*Given data*
Lemma ibc_write_config g : framed f (VIbc.write_config g).
Proof using Hwrite. by apply Hwrite. Qed.
Lemma ibc_notify e : framed f (VIbc.notify_on e).
Proof using Hwrite. by apply Hwrite. Qed.
Lemma ibc_unpaused : framed f VIbc.ensure_unpaused.
Proof using. unfold VIbc.ensure_unpaused, VIbc.read. solve_framed. Qed.
Hint Resolve ibc_write_config ibc_notify ibc_unpaused : framed.
Lemma ibc_configure c actions : framed f (VIbc.configure c actions).
Proof using Hwrite.
  unfold VIbc.configure, VIbc.ensure_owner, VIbc.read, VIbc.configure_one,
    VIbc.update_oracles, VIbc.update_oracle. solve_framed; by apply Hwrite.
Qed.
Lemma check_reads message relayer signatures min :
  framed (fun w : W => w) (VIbc.check_signatures message relayer signatures min).
Proof using.
  unfold VIbc.check_signatures, VIbc.check_signature, VIbc.read. solve_framed.
  intros s r s' Hr. by simplify_eq.
Qed.
Lemma ibc_check message relayer signatures min :
  framed f (VIbc.check_signatures message relayer signatures min).
Proof using. apply (framed_weaken (fun w : W => w)), check_reads. Qed.
Lemma ibc_do_send sender payer nonce recipient payload ttl fee :
  framed f (VIbc.do_send_message sender payer nonce recipient payload ttl fee).
Proof using Hwrite.
  unfold VIbc.do_send_message, VIbc.read, VIbc.block_height. solve_framed; by apply Hwrite.
Qed.
Hint Resolve ibc_check ibc_do_send : framed.
Lemma ibc_send c nonce recipient payload ttl : framed f (VIbc.send_message c nonce recipient payload ttl).
Proof using Hwrite. unfold VIbc.send_message. solve_framed. Qed.
Lemma ibc_send_test c recipient ttl : framed f (VIbc.send_test_message c recipient ttl).
Proof using Hwrite. unfold VIbc.send_test_message, VIbc.read. solve_framed. Qed.
Lemma ibc_confirm c i signatures : framed f (VIbc.confirm_message_delivery c i signatures).
Proof using Hf Hwrite.
  unfold VIbc.confirm_message_delivery, VIbc.do_confirm_message_delivery, VIbc.read,
    VIbc.block_height. solve_framed; (by apply Hwrite) || by apply framed_vara_send.
Qed.
(** The calls that run in one slice *)
Lemma ibc_run c call :
  (forall sender nonce recipient payload signatures,
     call <> VIbc.ReceiveMessage sender nonce recipient payload signatures) ->
  exists m, VIbc.run_call (Q := GearMessage) c call = lift m /\ framed f m.
Proof using Hf Hwrite.
  intros Hc. destruct call as [actions|s n r p sg|n r p ttl|r ttl|i sg];
    [|by destruct (Hc _ _ _ _ _ eq_refl)|..]; (eexists; split; [reflexivity|]).
  - apply ibc_configure.
  - apply ibc_send.
  - apply ibc_send_test.
  - apply ibc_confirm.
Qed.
End ibc_frames.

*Exercise objective*
Give back the opening line of the records above and every line after it, up to and including the one with "Hint Resolve ibc_check ibc_do_send : framed.", unchanged.

*Final answer*
Lemma ibc_write_config g : framed f (VIbc.write_config g).
Proof using Hwrite. by apply Hwrite. Qed.
Lemma ibc_notify e : framed f (VIbc.notify_on e).
Proof using Hwrite. by apply Hwrite. Qed.
Lemma ibc_unpaused : framed f VIbc.ensure_unpaused.
Proof using. unfold VIbc.ensure_unpaused, VIbc.read. solve_framed. Qed.
Hint Resolve ibc_write_config ibc_notify ibc_unpaused : framed.
Lemma ibc_configure c actions : framed f (VIbc.configure c actions).
Proof using Hwrite.
  unfold VIbc.configure, VIbc.ensure_owner, VIbc.read, VIbc.configure_one,
    VIbc.update_oracles, VIbc.update_oracle. solve_framed; by apply Hwrite.
Qed.
Lemma check_reads message relayer signatures min :
  framed (fun w : W => w) (VIbc.check_signatures message relayer signatures min).
Proof using.
  unfold VIbc.check_signatures, VIbc.check_signature, VIbc.read. solve_framed.
  intros s r s' Hr. by simplify_eq.
Qed.
Lemma ibc_check message relayer signatures min :
  framed f (VIbc.check_signatures message relayer signatures min).
Proof using. apply (framed_weaken (fun w : W => w)), check_reads. Qed.
Lemma ibc_do_send sender payer nonce recipient payload ttl fee :
  framed f (VIbc.do_send_message sender payer nonce recipient payload ttl fee).
Proof using Hwrite.
  unfold VIbc.do_send_message, VIbc.read, VIbc.block_height. solve_framed; by apply Hwrite.
Qed.
Hint Resolve ibc_check ibc_do_send : framed.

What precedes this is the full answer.